Print exactly the lines starting at the one that contains "- apply quiet_try." and ending at the last line of the listing below.

─── RECORDS SUPPLIED

(* ===== verification/HeaderHistory.v ===== *)
(** * Properties of header insertion

    Histories of a node's header chain, the invariant every history keeps, and
    the properties that follow. *)

From S2P Require Import Prelude Consensus Encoding Hashing Transaction Block Difficulty Equihash.
From S2P Require Import Script Storage ChainIndex Validation HeaderChain HeaderTree.
From Stdlib Require Import ZArith Lia.
From stdpp Require Import base list option numbers strings gmap sorting.
#[local] Open Scope Z_scope.

Section insertion.
  Context {H : Hashes} {HL : HashesLaws H} {B : Blake2b} {U : U256Ops} {UL : U256Laws U} {S256 : Secp}.
  Context {S : Type} {KV : KeyValueStore S}.
  Context (store : S) (params : ConsensusParams) (options : ChainStateOptions).
  Context (t : Tree) (m : gmap Hash256 HeaderEntry).
  Hypothesis Ht : tree_ok params t.
  Hypothesis Hstore : forall h, get_header store h = Ok (m !! h).
  Hypothesis Hm : entries_ok t m.
  Hypothesis Hclosed : closed m.

(** ** Checks change nothing but the cache *)
Definition quietly {A} (p : chain A) (s : HeaderState) (P : A -> Prop) : Prop :=
  quiet t p s (fun r => forall a, r = Ok a -> P a).

Lemma quietly_bind {A C} (p : chain A) (f : A -> chain C) s (P1 : A -> Prop) (P2 : C -> Prop) :
  quietly p s P1 -> (forall a c, P1 a -> cache_ok t c -> quietly (f a) (set_cache c s) P2) ->
  quietly (p ≫= f) s P2.
Proof. intros Hp Hf. eapply quiet_bind; [exact Hp| |done..]. intros a c Ha. apply Hf, (Ha a eq_refl). Qed.

Lemma quietly_run {A} (r : result ChainStateError A) s (P : A -> Prop) :
  cache_ok t (hs_cache s) -> (forall a, r = Ok a -> P a) -> quietly (run r) s P.
Proof. intros Hc HP. by apply quiet_run. Qed.
Lemma quietly_ret {A} (a : A) s (P : A -> Prop) : cache_ok t (hs_cache s) -> P a -> quietly (mret a) s P.
Proof. intros Hc HP. apply (quietly_run (Ok a)); [done|]. by intros a' [= <-]. Qed.
Lemma quietly_gets {A} (f : HeaderState -> A) s (P : A -> Prop) :
  cache_ok t (hs_cache s) -> P (f s) -> quietly (gets f) s P.
Proof.
  intros Hc HP. exists (Ok (f s)), (hs_cache s). rewrite <- set_cache_eta. split_and!; [done..|]. by intros a [= <-].
Qed.
Lemma quietly_ensure b message s : cache_ok t (hs_cache s) -> quietly (ensure b message) s (fun _ => b = true).
Proof. intros Hc. unfold ensure. destruct b; [by apply quietly_ret|]. by apply quietly_run. Qed.
Lemma quietly_conseq {A} (p : chain A) s (P1 P2 : A -> Prop) :
  quietly p s P1 -> (forall a, P1 a -> P2 a) -> quietly p s P2.
Proof. intros Hp HP. eapply quiet_conseq; [exact Hp|]. intros r Hr a Ha. apply HP, Hr, Ha. Qed.
Lemma quietly_ensure_any b message s : cache_ok t (hs_cache s) -> quietly (ensure b message) s (fun _ => True).
Proof. intros Hc. eapply quietly_conseq; [by apply quietly_ensure|done]. Qed.

Lemma quietly_header_entry h s :
  cache_ok t (hs_cache s) -> quietly (header_entry store h) s (fun _ => True).
Proof. intros Hc. eapply quiet_conseq; [eapply header_entry_spec; eauto|done]. Qed.

(** The part of the state that lookups read besides the cache. *)
Definition pending_ok (s : HeaderState) : Prop :=
  entries_ok t (hs_pending s) /\ closed (hs_pending s ∪ m).

Lemma quietly_entry_with_pending up h s :
  cache_ok t (hs_cache s) -> pending_ok s -> quietly (header_entry_with_pending store up h) s (fun _ => True).
Proof. intros Hc [Hp _]. eapply quiet_conseq; [eapply header_entry_with_pending_spec; eauto|done]. Qed.
Lemma quietly_collect up h k s :
  cache_ok t (hs_cache s) -> pending_ok s -> quietly (collect_headers store up h k) s (fun _ => True).
Proof. intros Hc [Hp Hcl]. eapply quiet_conseq; [eapply collect_headers_spec; eauto|done]. Qed.

(** [done] on goals without content, [auto] on what a lookup reads. *)
Ltac quiet_tac :=
  repeat match goal with
  | |- quietly (_ ≫= _) _ _ => apply (quietly_bind _ _ _ (fun _ => True)); [|intros ? ? _ ?]
  | |- quietly (mret _) _ _ => apply quietly_ret; [assumption|try done]
  | |- quietly (run _) _ _ => apply quietly_run; [assumption|try done]
  | |- quietly (gets _) _ _ => apply (quietly_gets _ _ (fun _ => True)); [assumption|done]
  | |- quietly (ensure _ _) _ _ => apply quietly_ensure_any; assumption
  | |- quietly (header_entry _ _) _ _ => apply quietly_header_entry; assumption
  | |- quietly (header_entry_with_pending _ _ _) _ _ => apply quietly_entry_with_pending; assumption
  | |- quietly (collect_headers _ _ _ _) _ _ => apply quietly_collect; assumption
  | |- quietly (match ?x with _ => _ end) _ _ => destruct x
  | |- quietly (if ?x then _ else _) _ _ => destruct x
  end.

Lemma quietly_expected_bits up prev height next_time s :
  cache_ok t (hs_cache s) -> pending_ok s ->
  quietly (expected_bits store params up prev height next_time) s (fun _ => True).
Proof. intros Hc Hp. unfold expected_bits, expected_pon_bits, next_work. quiet_tac. Qed.

Lemma quietly_check_bits header hash height s :
  cache_ok t (hs_cache s) -> pending_ok s ->
  quietly (check_bits store params header hash height) s (fun _ => True).
Proof.
  intros Hc Hp. unfold check_bits, bits_after, next_work. cbv zeta.
  quiet_tac; apply quietly_expected_bits; assumption.
Qed.

Lemma quietly_check_fork height s :
  cache_ok t (hs_cache s) -> quietly (check_fork store params height) s (fun _ => True).
Proof.
  intros Hc. unfold check_fork, from_store, last_checkpoint_on_chain. quiet_tac.
  generalize (rev (checkpoints params)) as l. intros l.
  match goal with |- quietly _ ?s _ => assert (Hc2 : cache_ok t (hs_cache s)) by assumption;
    revert Hc2; generalize s end.
  induction l as [|cp l IH]; intros s2 Hc2; cbn [find_checkpoint_on_chain]; [by apply quietly_ret|].
  destruct (_ <=? _); [|by apply IH]. eapply (quietly_bind _ _ _ (fun _ => True)).
  - apply quiet_try. eapply quiet_conseq; [by apply quietly_header_entry|]. intros [] ?; done.
  - intros [[e|]|] ? _ Hc3; [by apply quietly_ret| |]; by apply IH.
Qed.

──────

→ **SOLUTION TO THE EXERCISE**:
  - apply quiet_try. eapply quiet_conseq; [by apply quietly_header_entry|]. intros [] ?; done.
  - intros [[e|]|] ? _ Hc3; [by apply quietly_ret| |]; by apply IH.
Qed.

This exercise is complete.